The Sydney Morning Hearld reports that Apple recently lost a trademark dispute with a company called DOPi that specializes in manufacturing laptop bags and cases for Apple products. DOPi, if you’re not up on wordplay, is iPod spelled backwards, and that coupled with the conspicuous use of the lower case ‘i’ prompted Apple to file suit with the Australian Trademarks Office claiming that the company name is liable lead to customer confusion.

The Trademark Office, however, disagreed. Under the governing law, Apple had to prove that a man of ordinary intelligence would have “cause to wonder” whether or not a DOPi product was in fact manufactured by Apple. Moreover, there has to be a “real tangible danger of deception or confusion” – the mere possibility or potential that some might be confused is not sufficient.

The registrar overseeing the case Michael Kirov, who confessed to being a tech head and a fan of Apple’s products, judged that Apple failed to demonstrate that a “person of ordinary intelligence and memory” would automatically assume that just because a product carries the letter “i” it is an Apple product.

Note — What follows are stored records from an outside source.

(** What the parser reads of an IPv4 packet. *)
Lemma ip_parts h ip_proto transport pad : ip_ok h transport = true -> 0 <= ip_proto < 256 ->
  let d := ip_packet h ip_proto transport pad in
  (20 <= length d)%nat /\ Z.shiftr (byte_at 0 d) 4 = 4 /\
  exists ihl, Z.to_nat (Z.land (byte_at 0 d) 0x0F * 4) = ihl /\ (20 <= ihl <= length d)%nat /\
    byte_at 9 d = ip_proto /\ slice 12 16 d = ih_src h /\ slice 16 20 d = ih_dst h /\
    slice ihl (if (ihl <=? Z.to_nat (be_at 2 2 d))%nat then Nat.min (length d) (Z.to_nat (be_at 2 2 d)) else length d) d
    = transport.
Proof.
  destruct h as [tos mid ck src dst opts]. unfold ip_ok. cbn [ih_mid ih_ck ih_src ih_dst ih_opts].
  rewrite !andb_true_iff, !Nat.eqb_eq, Nat.leb_le, Z.ltb_lt. intros [[[[[[Hm Hc] Hs] Hd] Ho4] Ho] Ht] Hp. set (d := ip_packet _ ip_proto transport pad).
  do 6 (destruct mid as [|? mid]; try done). do 3 (destruct ck as [|? ck]; try done).
  do 5 (destruct src as [|? src]; try done). do 5 (destruct dst as [|? dst]; try done).
  set (k := (length opts / 4)%nat).
  assert (length opts = (4 * k)%nat) as Ek by (unfold k; pose proof (Nat.div_mod_eq (length opts) 4); lia).
  assert (k <= 10)%nat as Hk by lia. destruct (ver_ihl_ok k Hk) as [V1 V2].
  set (total := 20 + zlen opts + zlen transport) in *.
  assert (0 <= total < 65536) as Htot by (unfold total, zlen in *; lia).
  assert (byte_at 0 d = 69 + Z.of_nat k) as E0 by (apply byte_at_z2b; lia).
  assert (be_at 2 2 d = total) as E2 by (apply (be_val_bytes_small 2); cbn; lia).
  assert (length d = (20 + length opts + length transport + length pad)%nat) as El.
  { unfold d, ip_packet. rewrite !length_app, be_bytes_length. cbn [length ih_mid ih_ck ih_src ih_dst ih_opts]. lia. }
  split; [lia|]. rewrite E0, V1, V2. split; [done|]. exists (20 + 4 * k)%nat. split; [done|]. split; [lia|].
  split; [by apply byte_at_z2b|]. split; [done|]. split; [done|].
  rewrite E2. assert (Z.to_nat total = (20 + 4 * k + length transport)%nat) as -> by (unfold total, zlen; lia).
  rewrite (proj2 (Nat.leb_le _ _)), Nat.min_r by lia.
  change d with (([z2b (69 + Z.of_nat k); tos] ++ be_bytes 2 total ++ [b; b0; b1; b2; b3] ++ [z2b ip_proto] ++ [b4; b5]
    ++ [b6; b7; b8; b9] ++ [b10; b11; b12; b13]) ++ opts ++ transport ++ pad).
  rewrite (app_assoc _ opts). apply slice_mid; rewrite !length_app, !be_bytes_length; cbn [length]; lia.
Qed.

Definition port (p : Z) : Prop := 0 <= p < 65536.

Lemma parse_udp h sport dport ck payload pad : ip_ok h (udp_segment sport dport ck payload) = true ->
  port sport -> port dport -> length ck = 2%nat ->
  _parse_ipv4_and_transport (ip_packet h _IP_PROTO_UDP (udp_segment sport dport ck payload) pad)
  = Some (Udp (dotted (ih_src h)) (dotted (ih_dst h)) sport dport payload).
Proof.
  intros Hok Hsp Hdp Hck. set (tr := udp_segment sport dport ck payload) in *.
  destruct (ip_parts h _IP_PROTO_UDP tr pad Hok ltac:(unfold _IP_PROTO_UDP; lia)) as (H1 & H2 & ihl & H3 & H4 & H5 & H6 & H7 & H8).
  unfold _parse_ipv4_and_transport. rewrite (proj2 (Nat.ltb_ge _ _)) by lia. rewrite H2, H3.
  rewrite !(proj2 (Nat.ltb_ge _ _)) by lia. cbn [negb orb Z.eqb Pos.eqb]. rewrite H5, H6, H7, H8.
  assert (zlen tr = 8 + zlen payload) as Ez.
  { unfold tr, udp_segment. rewrite !zlen_app. unfold zlen. rewrite !be_bytes_length, Hck. lia. }
  unfold ip_ok in Hok. rewrite !andb_true_iff in Hok. destruct Hok as [_ Htot%Z.ltb_lt]. unfold zlen in *.
  rewrite (proj2 (Nat.ltb_ge _ _)) by lia. cbn [Z.eqb Pos.eqb _IP_PROTO_UDP].
  assert (be_at 2 4 tr = 8 + zlen payload) as -> by (unfold tr, udp_segment; rewrite (app_assoc (be_bytes 2 sport));
    apply (be_at_mid 2); [done|unfold zlen; lia]).
  unfold zlen. replace (Z.to_nat (8 + Z.of_nat (length payload))) with (8 + length payload)%nat by lia.
  rewrite (proj2 (Nat.leb_le _ _)) by lia.
  assert (be_at 2 0 tr = sport) as -> by (apply (be_at_mid 2 0 []); done).
  assert (be_at 2 2 tr = dport) as -> by (apply (be_at_mid 2 2 (be_bytes 2 sport)); done).
  do 2 f_equal. unfold tr, udp_segment. rewrite !(app_assoc _ _ payload).
  apply slice_end; rewrite !length_app, !be_bytes_length, Hck; done.
Qed.

(** The TCP header fields that fit. *)
Record tcp_fits (sport dport seq ack reserved flags : Z) (rest opts : bytes) : Prop := {
  tf_sport : port sport; tf_dport : port dport; tf_seq : 0 <= seq < 2 ^ 32; tf_ack : 0 <= ack < 2 ^ 32;
  tf_reserved : 0 <= reserved < 64; tf_flags : 0 <= flags < 64;
  tf_rest : length rest = 6%nat; tf_opts : (length opts mod 4 = 0)%nat /\ (length opts <= 40)%nat }.

Lemma offset_flags_ok j r f : 0 <= j <= 10 -> 0 <= r < 64 -> 0 <= f < 64 ->
  Z.shiftr ((5 + j) * 4096 + r * 64 + f) 12 = 5 + j /\ Z.land ((5 + j) * 4096 + r * 64 + f) 0x3F = f /\
  0 <= (5 + j) * 4096 + r * 64 + f < 65536.
Proof.
  intros Hj Hr Hf. split_and!; [| |lia|lia].
  - rewrite Z.shiftr_div_pow2 by lia. change (2 ^ 12) with 4096. symmetry. apply Z.div_unique with (r * 64 + f); lia.
  - change 0x3F with (Z.ones 6). rewrite Z.land_ones by lia. change (2 ^ 6) with 64. symmetry.
    apply Z.mod_unique with ((5 + j) * 64 + r); lia.
Qed.

Lemma parse_tcp h sport dport seq ack reserved flags rest opts payload pad :
  ip_ok h (tcp_segment sport dport seq ack reserved flags rest opts payload) = true ->
  tcp_fits sport dport seq ack reserved flags rest opts ->
  _parse_ipv4_and_transport
    (ip_packet h _IP_PROTO_TCP (tcp_segment sport dport seq ack reserved flags rest opts payload) pad)
  = Some (Tcp (dotted (ih_src h)) (dotted (ih_dst h)) sport dport payload seq ack flags).
Proof.
  intros Hok [Hsp Hdp Hseq Hack Hres Hfl Hrest [Ho4 Ho]].
  set (tr := tcp_segment sport dport seq ack reserved flags rest opts payload) in *.
  destruct (ip_parts h _IP_PROTO_TCP tr pad Hok ltac:(unfold _IP_PROTO_TCP; lia)) as (H1 & H2 & ihl & H3 & H4 & H5 & H6 & H7 & H8).
  unfold _parse_ipv4_and_transport. rewrite (proj2 (Nat.ltb_ge _ _)) by lia. rewrite H2, H3.
  rewrite !(proj2 (Nat.ltb_ge _ _)) by lia. cbn [negb orb Z.eqb Pos.eqb]. rewrite H5, H6, H7, H8.
  cbn [Z.eqb Pos.eqb _IP_PROTO_UDP _IP_PROTO_TCP].
  set (j := (length opts / 4)%nat).
  assert (length opts = (4 * j)%nat) as Ej by (unfold j; pose proof (Nat.div_mod_eq (length opts) 4); lia).
  destruct (offset_flags_ok (Z.of_nat j) reserved flags) as (V1 & V2 & V3); [lia|done|done|].
  assert (length tr = (20 + length opts + length payload)%nat) as El.
  { unfold tr, tcp_segment. rewrite !length_app, !be_bytes_length, Hrest. lia. }
  assert (be_at 2 12 tr = (5 + Z.of_nat j) * 4096 + reserved * 64 + flags) as Ef.
  { unfold tr, tcp_segment. rewrite (app_assoc (be_bytes 2 sport)), (app_assoc _ (be_bytes 4 seq)), (app_assoc _ (be_bytes 4 ack)).
    by apply (be_at_mid 2). }
  rewrite Ef, V1, V2. replace (Z.to_nat ((5 + Z.of_nat j) * 4)) with (20 + length opts)%nat by lia.
  rewrite !(proj2 (Nat.ltb_ge _ _)) by lia. cbn [orb].
  assert (be_at 2 0 tr = sport) as -> by (apply (be_at_mid 2 0 []); done).
  assert (be_at 2 2 tr = dport) as -> by (apply (be_at_mid 2 2 (be_bytes 2 sport)); done).
  assert (be_at 4 4 tr = seq) as ->.
  { unfold tr, tcp_segment. rewrite (app_assoc (be_bytes 2 sport)). apply (be_at_mid 4); [done|by change (256 ^ _) with (2 ^ 32)]. }
  assert (be_at 4 8 tr = ack) as ->.
  { unfold tr, tcp_segment. rewrite (app_assoc (be_bytes 2 sport)), (app_assoc _ (be_bytes 4 seq)).
    apply (be_at_mid 4); [done|by change (256 ^ _) with (2 ^ 32)]. }
  do 2 f_equal. unfold tr, tcp_segment. rewrite !(app_assoc _ _ payload).
  apply drop_app_length'. rewrite !length_app, !be_bytes_length, Hrest. done.
Qed.

(** * Capture files *)

Inductive transport : Type :=
| TUdp (sport dport : Z) (ck payload : bytes)
| TTcp (sport dport seq ack reserved flags : Z) (rest opts payload : bytes).
Definition transport_bytes (t : transport) : bytes :=
  match t with
  | TUdp sport dport ck payload => udp_segment sport dport ck payload
  | TTcp sport dport seq ack reserved flags rest opts payload =>
      tcp_segment sport dport seq ack reserved flags rest opts payload
  end.
Definition transport_ok (t : transport) : Prop :=
  match t with
  | TUdp sport dport ck payload => port sport /\ port dport /\ length ck = 2%nat
  | TTcp sport dport seq ack reserved flags rest opts payload => tcp_fits sport dport seq ack reserved flags rest opts
  end.
Definition transport_proto (t : transport) : Z := match t with TUdp _ _ _ _ => _IP_PROTO_UDP | _ => _IP_PROTO_TCP end.

(** What was captured: an IPv4 packet with link-layer padding, or a frame of another
    protocol. *)
Inductive item : Type :=
| Packet (lk : link) (h : ip_head) (t : transport) (pad : bytes)
| Other (lk : link) (type : Z) (payload : bytes).
Definition item_link (i : item) : link := match i with Packet lk _ _ _ => lk | Other lk _ _ => lk end.
Definition item_bytes (i : item) : bytes :=
  match i with
  | Packet lk h t pad => link_frame lk _ETHERTYPE_IPV4 (ip_packet h (transport_proto t) (transport_bytes t) pad)
  | Other lk type payload => link_frame lk type payload
  end.
Definition item_ok (i : item) : Prop :=
  link_ok (item_link i) = true /\ zlen (item_bytes i) < 2 ^ 32 /\
  match i with
  | Packet lk h t pad => ip_ok h (transport_bytes t) = true /\ transport_ok t
  | Other lk type payload => is_vlan type = false /\ 0 <= type < 65536 /\ type <> _ETHERTYPE_IPV4
  end.
Definition item_parsed (i : item) : option parsed :=
  match i with
  | Packet _ h (TUdp sport dport _ payload) _ => Some (Udp (dotted (ih_src h)) (dotted (ih_dst h)) sport dport payload)
  | Packet _ h (TTcp sport dport seq ack _ flags _ _ payload) _ =>
      Some (Tcp (dotted (ih_src h)) (dotted (ih_dst h)) sport dport payload seq ack flags)
  | Other _ _ _ => None
  end.

Definition frame_record (e : endian) (ts : Z * Z) (orig : bytes) (data : bytes) : bytes :=
  byte_order e (be_bytes 4 ts.1) ++ byte_order e (be_bytes 4 ts.2) ++ byte_order e (be_bytes 4 (zlen data))
  ++ orig ++ data.
(** [head]: the sixteen bytes of the global header between the magic and the link type. *)
Definition pcap_file (magic : bytes) (e : endian) (head : bytes) (linktype : Z) (items : list (Z * Z * bytes * item)) : bytes :=
  magic ++ head ++ byte_order e (be_bytes 4 linktype)
  ++ concat (map (fun '(ts, orig, i) => frame_record e ts orig (item_bytes i)) items).

Lemma parse_item i : item_ok i -> parse_frame (link_strip (item_link i)) (item_bytes i) = item_parsed i.
Proof.
  intros (Hl & _ & Hi). unfold parse_frame. destruct i as [lk h t pad|lk type payload]; cbn [item_link item_bytes item_parsed] in *.
  - destruct (strip_ok lk _ETHERTYPE_IPV4 (ip_packet h (transport_proto t) (transport_bytes t) pad) Hl) as (off & E & Ed);
      [done|by unfold _ETHERTYPE_IPV4|].
    rewrite E, Ed. cbn [negb Z.eqb Pos.eqb _ETHERTYPE_IPV4]. destruct Hi as [Hok Ht].
    destruct t; cbn [transport_proto transport_bytes transport_ok] in *; [apply parse_udp|by apply parse_tcp]; tauto.
  - destruct Hi as (Hv & Hr & Hne). destruct (strip_ok lk type payload Hl Hv Hr) as (off & E & _). rewrite E.
    by rewrite (proj2 (Z.eqb_neq _ _) Hne).
Qed.

Lemma unpack_fields_U e n z f l : 0 <= z < 256 ^ Z.of_nat n ->
  unpack_fields e (U n :: f) (byte_order e (be_bytes n z) ++ l) = VInt z :: unpack_fields e f l.
Proof.
  intros Hz. assert (length (byte_order e (be_bytes n z)) = n) as Hl by by rewrite byte_order_length, be_bytes_length.
  cbn [unpack_fields code_size unpack_one]. rewrite take_app_length', drop_app_length' by done.
  by rewrite byte_order_involutive, be_val_bytes_small.
Qed.

Lemma unpack_fields_app e f1 f2 l :
  unpack_fields e (f1 ++ f2) l = unpack_fields e f1 l ++ unpack_fields e f2 (drop (calcsize f1) l).
Proof.
  revert l. induction f1 as [|c f1 IH]; intros l; [done|]. cbn [app unpack_fields]. rewrite IH, drop_drop. done.
Qed.

Definition u32 (z : Z) : Prop := 0 <= z < 2 ^ 32.

Lemma next_frame_ok e scale ts orig data f : u32 ts.1 -> u32 ts.2 -> length orig = 4%nat -> zlen data < 2 ^ 32 ->
  next_frame e scale (frame_record e ts orig data ++ f) = (f, Ok (Some (ts.1 * 10 ^ 9 + ts.2 * scale, data))).
Proof.
  intros H1 H2 Ho Hd. destruct ts as [sec frac]. cbn [fst snd] in *. unfold frame_record. cbn [fst snd].
  set (hd := byte_order e (be_bytes 4 sec) ++ byte_order e (be_bytes 4 frac) ++ byte_order e (be_bytes 4 (zlen data)) ++ orig).
  assert (length hd = 16%nat) as Lh.
  { unfold hd. rewrite !length_app, !byte_order_length, !be_bytes_length, Ho. done. }
  assert (struct_unpack e [U 4; U 4; U 4; U 4] hd =
    Ok [VInt sec; VInt frac; VInt (zlen data); unpack_one e (U 4) (take 4 orig)]) as Eu.
  { unfold struct_unpack. rewrite decide_True by done. f_equal. unfold hd.
    rewrite !unpack_fields_U; [done|change (256 ^ _) with (2 ^ 32); pose proof (zlen_nonneg data); lia|exact H2|exact H1]. }
  replace (byte_order e (be_bytes 4 sec) ++ byte_order e (be_bytes 4 frac) ++ byte_order e (be_bytes 4 (zlen data)) ++ orig ++ data)
    with (hd ++ data) by (unfold hd; by rewrite <- !app_assoc).
  unfold next_frame, f_read. munfold. rewrite <- app_assoc, take_app_length', drop_app_length' by done.
  rewrite decide_False by (intros E; by rewrite E in Lh). rewrite Lh. cbn [Nat.eqb negb]. rewrite Eu.
  replace (Z.to_nat (zlen data)) with (length data) by (unfold zlen; lia).
  by rewrite take_app_length, drop_app_length, Z.eqb_refl.
Qed.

In the end, it’s good that Apple lost this case, and while some might be quick to jump on Apple for going after small companies like DOPi in the first place, the reality is that if large companies like Apple don’t actively seek to protect their trademarks, they’re more likely to lose them. As ridiculous as it sounds, and there’s no way to know if that’s what happened here, but a large company sometimes just has to go through the motions.


1 Comments For This Post

  1. macs Says:

    I always find it funny when companies like apple try to defend ridiculous trademarks such as a lower case letter of the alphabet. Or somehow how try to patent a law of nature Power = voltage * current. Especially when they continue to violate other patents. Somehow I think HTC’s worldwide ‘touch’ trademark could be used as a weapon in the up and coming Apple v HTC patent case.